OSU med students required to read 'antiracism' docs, warned against asking Black colleagues 'How are you doing?'
One text recommends that White people ask their Black colleagues if they need to make space before beginning a discussion.
OSU Wexner Medical Center, an OSU-affiliated institution where students from the College of Medicine receive many of their clinical experiences, has a 21-day ‘anti-racism challenge.’
Ohio State University College of Medicine (OSUCOM) students are required to read a slew of diversity, equity, and inclusion (DEI) and antiracism literature, including an opinion piece that recommends a White colleague not ask a Black colleague how they are doing.
“This opinion piece … informs the reader of ‘things to be mindful of with not only Black friends but also Black Colleagues in the workplace.’ One recommendation is to stop asking, ‘How are you doing?’ Its reason is that the situation ‘for Black People (and all People of Color)’ is to ‘experience racism every day,’” the July 2023 report published by Do No Harm, a medical nonprofit, states.
The report’s author, Laura Morgan, is a former registered nurse and nurse residency coordinator at Baylor Scott & White Health in College Station, Texas. She was involuntarily terminated for refusing to take the annual implicit bias training.
The author of the opinion piece, “6 Questions to Stop Asking Your Black Friends Right Now,” recommends coworkers “use statements and just say you are thinking of us,” is Daisy Hunt Harris, a DEI consultant.
“Acknowledge that you see what’s happening and share your solidarity in dismantling racism,” Hunt Harris writes. “And then, say up front that you do not expect a text, a call, a response back. Take the burden off.”
A Black person who receives a “How’re you doing” text is akin to someone who recently lost a loved one receiving the same message, Harris also writes.
A second piece written by Harris and that OSUCOM students must read recommends that White people ask their Black colleagues if they need to make space before beginning a discussion.
“It is important that you ask Black people (not White people) if they would like further discussion space, as not everyone is comfortable, ready, or simply willing to discuss at work,” Harris writes.

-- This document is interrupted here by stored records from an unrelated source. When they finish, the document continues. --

Definition init_body (d : memp_desc) (st : Z * Z) : M memp_state (Z * Z + unit) :=
  let '(i, memp) := st in
  if i <? d_num d then
    t ← get_tab d;
    set_memp_next memp t;;
    set_tab d memp;;
    mret (inl (i + 1, memp + MEMP_SIZE + d_size d))
  else mret (inr tt).

Definition memp_init_pool (d : memp_desc) : M memp_state unit :=
  set_tab d 0;;
  loop (Datatypes.S (Z.to_nat (d_num d))) (init_body d) (0, LWIP_MEM_ALIGN (d_base d));;
  upd_stats d (fun t => mk_stats (st_err t) (d_num d) (st_used t) (st_max t)).

Fixpoint init_pools (ds : list memp_desc) : M memp_state unit :=
  match ds with
  | [] => mret tt
  | d :: ds => memp_init_pool d;; init_pools ds
  end.
Definition memp_init : M memp_state unit := init_pools pools.

Definition do_memp_malloc_pool (d : memp_desc) : M memp_state (option Z) :=
  memp ← get_tab d;
  if negb (memp =? 0) then
    n ← memp_next memp;
    set_tab d n;;
    c_assert (memp mod MEM_ALIGNMENT =? 0);;
    upd_stats d (fun t => let u := u16 (st_used t + 1) in
                          mk_stats (st_err t) (st_avail t) u (if st_max t <? u then u else st_max t));;
    mret (Some (memp + MEMP_SIZE))
  else
    upd_stats d (fun t => mk_stats (u16 (st_err t + 1)) (st_avail t) (st_used t) (st_max t));;
    mret None.

Definition memp_malloc_pool (desc : option memp_desc) : M memp_state (option Z) :=
  d ← lift (deref desc);
  do_memp_malloc_pool d.

Definition memp_malloc (type : nat) : M memp_state (option Z) :=
  match pools !! type with
  | Some d => do_memp_malloc_pool d
  | None => mret None
  end.

Definition do_memp_free_pool (d : memp_desc) (mem : Z) : M memp_state unit :=
  c_assert (mem mod MEM_ALIGNMENT =? 0);;
  let memp := mem - MEMP_SIZE in
  upd_stats d (fun t => mk_stats (st_err t) (st_avail t) (u16 (st_used t - 1)) (st_max t));;
  t ← get_tab d;
  set_memp_next memp t;;
  set_tab d memp.

Definition memp_free_pool (desc : option memp_desc) (mem : option Z) : M memp_state unit :=
  d ← lift (deref desc);
  match mem with Some m => do_memp_free_pool d m | None => mret tt end.

Definition memp_free (type : nat) (mem : option Z) : M memp_state unit :=
  match pools !! type, mem with
  | Some d, Some m => do_memp_free_pool d m
  | _, _ => mret tt
  end.

(** What the user of an element does with it. *)
Definition write_element (a : Z) (bs : list Z) : M memp_state unit :=
  modify (fun s => mk_memp (fill a bs (memory s)) (tabs s) (memp_stats s)).
End operations.

(** ** Memory *)

Lemma align_eq a : 0 <= a < 18446744073709551612 -> LWIP_MEM_ALIGN a = 4 * ((a + 3) / 4).
Proof.
  intros Ha. unfold LWIP_MEM_ALIGN, MEM_ALIGNMENT, u64. rewrite Z.mod_small by lia.
  replace (a + 4 - 1) with (a + 3) by lia.
  change (Z.lnot (4 - 1) mod 18446744073709551616) with (Z.shiftl (Z.ones 62) 2).
  apply land_round4; simpl; lia.
Qed.

(** Two memories agree on the link of the element at [x]. *)
Definition same_link (m m' : gmap Z Z) (x : Z) : Prop := forall i, x <= i < x + 8 -> byte m' i = byte m i.

Lemma load64_same m m' x : same_link m m' x -> load64 m' x = load64 m x.
Proof.
  intros H. unfold load64. f_equal. apply map_ext_in. intros i Hi%in_seq. apply H. lia.
Qed.

Lemma load64_store64 m x v : 0 <= v < 18446744073709551616 -> load64 (store64 x v m) x = v.
Proof.
  intros Hv. unfold load64, store64. transitivity (le_val (le_bytes 8 v)); [f_equal|apply le_val_bytes; simpl; lia].
  apply list_eq. intros i. rewrite list_lookup_fmap. destruct (decide (i < 8)%nat) as [Hi|Hi].
  - rewrite lookup_seq_lt by done. cbn [fmap option_fmap option_map].
    destruct (lookup_lt_is_Some_2 (le_bytes 8 v) i) as [b Hb]; [by rewrite length_le_bytes|].
    rewrite Nat.add_0_l, (byte_fill_in _ _ _ _ _ Hb). by symmetry.
  - rewrite lookup_seq_ge by lia. symmetry. apply lookup_ge_None. rewrite length_le_bytes. lia.
Qed.

Lemma store64_same m x v y : y + 8 <= x \/ x + 8 <= y -> same_link m (store64 x v m) y.
Proof. intros Hy i Hi. apply byte_fill_ne. rewrite length_le_bytes. lia. Qed.

(** The links lead from [p] along [l] to [q]. *)
Fixpoint links (m : gmap Z Z) (p : Z) (l : list Z) (q : Z) : Prop :=
  match l with
  | [] => p = q
  | x :: l => p = x /\ links m (load64 m x) l q
  end.

Lemma links_app m p l1 l2 q : links m p (l1 ++ l2) q <-> exists r, links m p l1 r /\ links m r l2 q.
Proof.
  revert p. induction l1 as [|x l1 IH]; intros p; cbn [app links]; [naive_solver|].
  rewrite IH. naive_solver.
Qed.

OSU Wexner Medical Center, an OSU-affiliated institution where students from the College of Medicine receive many of their clinical experiences, has a 21-day ‘anti-racism challenge’ that includes the following works: “What Kind of Asian Are You?”, “Teaching While White,” and an ‘anti-racist’ reading list by Ibram X. Kendi.
“The emphasis on making patient care and professional relationship decisions based on skin color is completely at odds with traditional healthcare values,” Do No Harm’s report states.
“Medical students have a very limited amount of time to learn how to be a good doctor,” Morgan told Campus Reform. “If you’re filling some of that time with this type of training, what are you taking away? Are you taking away time for them to learn how the kidneys work? Or how to save someone’s life?”
Health equity places people into groups rather than seeing them as individuals, Morgan said.
“If you have one patient who comes to you with a broken finger, and another patient who comes to you with stage four, pancreatic cancer, it doesn’t matter what color they are, they’re not going to have the same outcome,” Morgan told Campus Reform.